* **Your instructions**: Starting at the top of the data and ending with the line that holds "split; [done|]. pose", transcribe each line exactly; include both ends.

* **Stored data**:

Lemma elf_load_user_loaded src size space s space' s' :
  uspace s (pml4_phys space) → elf_load_user (Some src) size space s = Ret (0, space', s') →
  space' = mk_space (pml4_phys space) (e_entry (ehdr_at src)) (stack_top space) (stack_bottom space)
    (stack_pages space) (stack_phys space) ∧
  loaded src (pml4_phys space) s s' (e_phnum (ehdr_at src)).
Proof.
  intros U H. unfold elf_load_user in H. do 2 (case_if in H; [done|]).
  apply bind_Ret in H as ([r s1] & He & H). case_if in H; [done|]. subst r. injection H as <- <-.
  split; [done|]. pose proof (field_range 2 src 56) as Hn.
  change (field 2 src 56) with (e_phnum (ehdr_at src)) in Hn.
  apply (efold_inv _ _ (λ i s2, loaded src (pml4_phys space) s s2 i)) in He.
  - by replace (0 + _) with (e_phnum (ehdr_at src)) in He by lia.
  - split; [by apply extends_refl|intros; lia..].
  - intros k b b' Hk L Hseg. replace (0 + k * 1) with k in * by lia.
    replace (0 + (k + 1) * 1) with (k + 1) by lia. eapply loaded_step; [done|lia|done].
Qed.

(** ** Which images are loaded *)

(** The checks on a segment. *)
Record segment_ok (size : Z) (ph : Elf64_Phdr) : Prop := {
  sg_mem : 0 < p_memsz ph;
  sg_file : p_filesz ph ≤ p_memsz ph;
  sg_in_file : w64 (p_offset ph + p_filesz ph) ≤ size;
  sg_no_wrap : p_vaddr ph + p_memsz ph < 2 ^ 64;
  sg_low : USER_BASE - 0x1000 ≤ seg_start ph;
  sg_high : seg_end ph ≤ USER_STACK_TOP;
}.

(** An image the loader accepts: a valid header and valid segments that share
    no page. *)
Record image_ok (src : Z → Z) (size : Z) : Prop := {
  im_header : elf_check_header (ehdr_at src) size = 0;
  im_segments : ∀ i, 0 ≤ i < e_phnum (ehdr_at src) → p_type (phdr src i) = PT_LOAD → segment_ok size (phdr src i);
  im_apart : ∀ i j v, 0 ≤ i < j → j < e_phnum (ehdr_at src) →
    seg_page (phdr src i) v → ¬ seg_page (phdr src j) v;
}.

Lemma load_page_runs src space ph v s r s' :
  uspace s (pml4_phys space) → 0 ≤ v < USER_STACK_TOP → v mod 4096 = 0 →
  translate (mem s) (pml4_phys space) v = None → load_page src space ph v s = Ret (r, s') → r = 0.
Proof.
  intros U Hv Hva Ht H. destruct (user_pages v Hv) as [Hi _].
  unfold load_page in H. apply bind_Ret in H as ([f s1] & Ha & H).
  destruct (alloc_map_runs s space v (seg_flags ph) f s1 U Hi Hva Ht Ha) as [Hf Hrun].
  rewrite (proj2 (Z.eqb_neq f 0) Hf) in H. apply bind_Ret in H as ([r1 s2] & Hm & H).
  rewrite (Hrun r1 s2 Hm) in H. cbn [Z.eqb negb] in H. repeat case_if in H; congruence.
Qed.

Lemma load_segment_checks src size space ph s s' :
  0 ≤ p_vaddr ph < 2 ^ 64 → 0 ≤ p_memsz ph < 2 ^ 64 →
  load_segment src size space ph s = Ret (0, s') → p_type ph = PT_LOAD → segment_ok size ph.
Proof.
  intros Hv Hm H Ht. unfold load_segment in H. rewrite Ht in H. cbn [Z.eqb negb PT_LOAD Pos.eqb] in H.
  do 3 (case_if in H; [done|]). change (0x1000 <=? USER_BASE) with true in H. cbv iota zeta in H.
  case_if in H; [done|]. split; try lia.
  destruct (decide (p_vaddr ph + p_memsz ph < 2 ^ 64)); [done|]. exfalso. unfold w64 in *. dlia.
Qed.

Lemma load_segment_runs src size space ph s r s' :
  uspace s (pml4_phys space) →
  0 ≤ p_vaddr ph < 2 ^ 64 → 0 ≤ p_filesz ph < 2 ^ 64 → 0 ≤ p_memsz ph < 2 ^ 64 → 0 ≤ p_offset ph →
  (p_type ph = PT_LOAD → segment_ok size ph) →
  (∀ v, seg_page ph v → translate (mem s) (pml4_phys space) v = None) →
  load_segment src size space ph s = Ret (r, s') → r = 0.
Proof.
  intros U Hv Hf Hm Ho Hok Hfree H. unfold load_segment in H.
  destruct (Z.eqb_spec (p_type ph) PT_LOAD) as [Ht|]; cbn [negb] in H; [|by injection H].
  destruct (Hok Ht) as [S1 S2 S3 S4 S5 S6].
  rewrite (proj2 (Z.eqb_neq _ 0)), (proj2 (Z.ltb_ge (p_memsz ph) _)), (proj2 (Z.ltb_ge size _)) in H by lia.
  rewrite (w64_small (p_vaddr ph + p_memsz ph)), (proj2 (Z.ltb_ge (p_vaddr ph + p_memsz ph) _)) in H by lia.
  cbn [orb] in H. change (0x1000 <=? USER_BASE) with true in H. cbv iota zeta in H.
  rewrite (proj2 (Z.ltb_ge (seg_start ph) _)), (proj2 (Z.ltb_ge USER_STACK_TOP _)) in H by lia. cbn [orb] in H.
  assert (seg_start ph mod 4096 = 0) as Hs1 by (unfold seg_start; rewrite align_down_4096 by lia; dlia).
  destruct (align_up_mod (w64 (p_vaddr ph + p_memsz ph))) as [He1 _].
  change (align_up (w64 (p_vaddr ph + p_memsz ph)) 4096) with (seg_end ph) in He1.
  assert (0 ≤ seg_start ph) by (unfold USER_BASE in S5; lia). set (root := pml4_phys space) in *.
  revert H. apply (efold_runs _ _ (λ a s2, extends s s2 root (λ n, ∃ v, seg_start ph ≤ v < a ∧ n = v / 4096))).
  { eapply extends_trans; [exact (extends_refl s _ (λ _, False) U)|exact (extends_refl s _ (λ _, False) U)|done..]. }
  intros k b r1 b' Hk E Hp. set (v := seg_start ph + k * 4096) in *.
  assert (0 ≤ v < USER_STACK_TOP ∧ v mod 4096 = 0 ∧ seg_start ph ≤ v < seg_end ph) as (Hvr & Hva & Hvs) by (subst v; dlia).
  replace (seg_start ph + (k + 1) * 4096) with (v + 4096) by lia. clearbody v. destruct (user_pages v Hvr) as [_ Hvpn].
  assert (r1 = 0) as ->.
  { refine (load_page_runs src space ph v b r1 b' (ex_ok _ _ _ _ E) Hvr Hva _ Hp).
    rewrite (ex_other _ _ _ _ E); [by apply Hfree|]. rewrite Hvpn. intros (w & ? & Ew). dlia. }
  split; [done|].
  destruct (load_page_spec src ph space ltac:(lia) ltac:(lia) Ho ltac:(lia) v b b' (ex_ok _ _ _ _ E) Hvr Hp) as [E' _].
  eapply extends_trans; [done|done| |].
  - intros n (w & ? & ->). exists w. split; [lia|done].
  - intros n <-. exists v. split; [lia|done].
Qed.

Lemma phnum_range src : 0 ≤ e_phnum (ehdr_at src) < 2 ^ 16.
Proof. exact (field_range 2 src 56). Qed.

Lemma elf_load_user_valid src size space s space' s' :
  uspace s (pml4_phys space) → elf_load_user (Some src) size space s = Ret (0, space', s') → image_ok src size.
Proof.
  intros U H. destruct (elf_load_user_loaded src size space s space' s' U H) as [_ L].
  pose proof (phnum_range src) as Hn. unfold elf_load_user in H. do 2 (case_if in H; [done|]).
  apply bind_Ret in H as ([r s1] & He & H). case_if in H; [done|]. subst r.
  split; [lia| |exact (ld_apart _ _ _ _ _ L)].
  pose proof (efold_inv (λ i, load_segment src size space (phdr src i)) 1 (λ k _, ∀ i, 0 ≤ i < k → p_type (phdr src i) = PT_LOAD → segment_ok size (phdr src i))
    (Z.to_nat (e_phnum (ehdr_at src))) 0 s s1) as Hv. cbv beta in Hv.
  replace (0 + _) with (e_phnum (ehdr_at src)) in Hv by lia. refine (Hv _ _ He).
  - intros; lia.
  - intros k b b' Hk IH Hs i Hi. replace (0 + k * 1) with k in * by lia.
    destruct (decide (i = k)) as [->|]; [|apply IH; lia].
    destruct (phdr_ranges src k) as (R1 & R2 & R3 & R4). by apply (load_segment_checks src size space _ b b').
Qed.

Lemma elf_load_user_runs src size space s r space' s' :
  uspace s (pml4_phys space) → image_ok src size →
  (∀ i v, 0 ≤ i < e_phnum (ehdr_at src) → seg_page (phdr src i) v → translate (mem s) (pml4_phys space) v = None) →
  elf_load_user (Some src) size space s = Ret (r, space', s') → r = 0.
Proof.
  intros U [Hh Hs Hap] Hfree H. pose proof (phnum_range src) as Hn. unfold elf_load_user in H.
  assert (size ≠ 0) by (intros ->; by unfold elf_check_header in Hh).
  rewrite (proj2 (Z.eqb_neq size 0)), Hh in H by done. cbn [Z.eqb negb] in H.
  apply bind_Ret in H as ([r1 s1] & He & H).
  apply (efold_runs _ _ (λ k s2, loaded src (pml4_phys space) s s2 k)) in He; [subst r1; cbn in H; congruence|..].
  { split; [by apply extends_refl|intros; lia..]. }
  intros k b r2 b' Hk L Hseg. replace (0 + k * 1) with k in * by lia. replace (0 + (k + 1) * 1) with (k + 1) by lia.
  destruct (phdr_ranges src k) as (R1 & R2 & R3 & R4). pose proof (ld_extends _ _ _ _ _ L) as E.
  assert (r2 = 0) as ->; [|split; [done|eapply loaded_step; [done|lia|done]]].
  refine (load_segment_runs src size space _ b r2 b' (ex_ok _ _ _ _ E) R1 R2 R3 ltac:(lia) (Hs k ltac:(lia)) _ Hseg).
  intros v Hv. rewrite (ex_other _ _ _ _ E); [apply (Hfree k); [lia|done]|].
  destruct (Hs k ltac:(lia) (proj1 Hv)) as [_ _ _ _ S5 S6]. unfold USER_BASE in S5.
  rewrite (proj2 (user_pages v ltac:(destruct Hv; lia))). intros (i & w & Hi & Hw & Ew).
  destruct (phdr_ranges src i) as (Ri & _). apply (Hap i k (v / 4096 * 4096)); [lia|lia| |by apply seg_page_base].
  rewrite Ew. by apply seg_page_base.
Qed.

Lemma elf_load_user_oom image size space s : oom (elf_load_user image size space s).
Proof.
  unfold elf_load_user. repeat (case_match; try done). apply oom_bind; [|intros []; by case_match].
  apply efold_oom. intros i a. unfold load_segment. repeat (case_match; try done).
  apply efold_oom. intros v a'. unfold load_page. solve_oom.
Qed.

Lemma leaf_flags_user ph : has (leaf_flags ph) MMU_FLAG_USER = true.
Proof.
  unfold leaf_flags, seg_flags. by destruct (has (p_flags ph) PF_W), (has (p_flags ph) PF_X).
Qed.


(** ** What the loader reads *)

Lemma efold_ext {A} (f g : Z → A → result (Z * A)) step n : ∀ i a,
  (∀ k b, 0 ≤ k < Z.of_nat n → f (i + k * step) b = g (i + k * step) b) →
  efold f step i n a = efold g step i n a.
Proof.
  induction n as [|n IH]; intros i a H; [done|]. cbn [efold].
  pose proof (H 0 a ltac:(lia)) as H0. replace (i + 0 * step) with i in H0 by lia. rewrite H0.
  destruct (g i a) as [[r a1]|]; [|done]. cbn [mbind result_bind]. destruct (r =? 0); [|done].
  apply IH. intros k b Hk. replace (i + step + k * step) with (i + (k + 1) * step) by lia.
  apply H. lia.
Qed.

(** The two images agree on the file. *)
Definition agree (src src' : Z → Z) (size : Z) : Prop := ∀ k, 0 ≤ k < size → src k = src' k.

Section Reads.
Context (src src' : Z → Z) (size : Z) (Hsize : 0 ≤ size < 2 ^ 64) (Hagree : agree src src' size).

Lemma byte_agree off : 0 ≤ off < size → byte src off = byte src' off.
Proof using All. intros H. unfold byte. by rewrite w64_small, Hagree by lia. Qed.

Lemma field_agree n : ∀ off, 0 ≤ off → off + Z.of_nat n ≤ size → field n src off = field n src' off.
Proof using All.
  induction n as [|n IH]; intros off H0 H; [done|]. cbn [field]. rewrite byte_agree, IH by lia. done.
Qed.

Lemma ehdr_agree : EHDR_SIZE ≤ size → ehdr_at src = ehdr_at src'.
Proof using All.
  unfold EHDR_SIZE. intros H. unfold ehdr_at. f_equal; try (apply field_agree; lia).
  apply list_fmap_ext. intros i x Hx%lookup_seqZ. apply byte_agree. lia.
Qed.

Lemma phdr_agree off : 0 ≤ off → off + PHDR_SIZE ≤ size → phdr_at src off = phdr_at src' off.
Proof using All. unfold PHDR_SIZE. intros H0 H. unfold phdr_at. f_equal; apply field_agree; lia. Qed.

Lemma copy_in_agree m dst off len :
  0 ≤ off → off + len ≤ size → copy_in m src dst off len = copy_in m src' dst off len.
Proof using All.
  intros H0 H. unfold copy_in, for_range.
  assert (∀ n i m, 0 ≤ i → i + Z.of_nat n ≤ Z.max 0 len →
    zfold (λ k m, wr8 m (dst + k) (byte src (off + k))) i n m =
    zfold (λ k m, wr8 m (dst + k) (byte src' (off + k))) i n m) as Hz; [|apply Hz; lia].
  induction n as [|n IH]; intros i m0 Hi Hn; [done|]. cbn [zfold].
  rewrite byte_agree by lia. apply IH; lia.
Qed.

Lemma load_page_agree space ph v s :
  0 ≤ v < USER_STACK_TOP → 0 ≤ p_vaddr ph → 0 ≤ p_filesz ph → 0 ≤ p_offset ph →
  p_vaddr ph + p_filesz ph < 2 ^ 64 → p_offset ph + p_filesz ph ≤ size →
  load_page src space ph v s = load_page src' space ph v s.
Proof using All.
  intros Hv H1 H2 H3 H4 H5. unfold USER_STACK_TOP, PageFault.USER_STACK_TOP in Hv. unfold load_page.
  destruct (pmm_alloc_page s) as [[f s1]|]; [|done]. cbn [mbind result_bind].
  destruct (f =? 0); [done|]. destruct (user_space_map_page _ _ _ _ _) as [[r s2]|]; [|done].
  cbn [mbind result_bind]. destruct (negb (r =? 0)); [done|].
  rewrite (w64_small (v + 4096)), (w64_small (p_vaddr ph + _)) by lia.
  repeat case_if; auto; rewrite w64_small by lia; do 3 f_equal; apply copy_in_agree; lia.
Qed.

* **Response to the task**:
Lemma elf_load_user_loaded src size space s space' s' :
  uspace s (pml4_phys space) → elf_load_user (Some src) size space s = Ret (0, space', s') →
  space' = mk_space (pml4_phys space) (e_entry (ehdr_at src)) (stack_top space) (stack_bottom space)
    (stack_pages space) (stack_phys space) ∧
  loaded src (pml4_phys space) s s' (e_phnum (ehdr_at src)).
Proof.
  intros U H. unfold elf_load_user in H. do 2 (case_if in H; [done|]).
  apply bind_Ret in H as ([r s1] & He & H). case_if in H; [done|]. subst r. injection H as <- <-.
  split; [done|]. pose proof (field_range 2 src 56) as Hn.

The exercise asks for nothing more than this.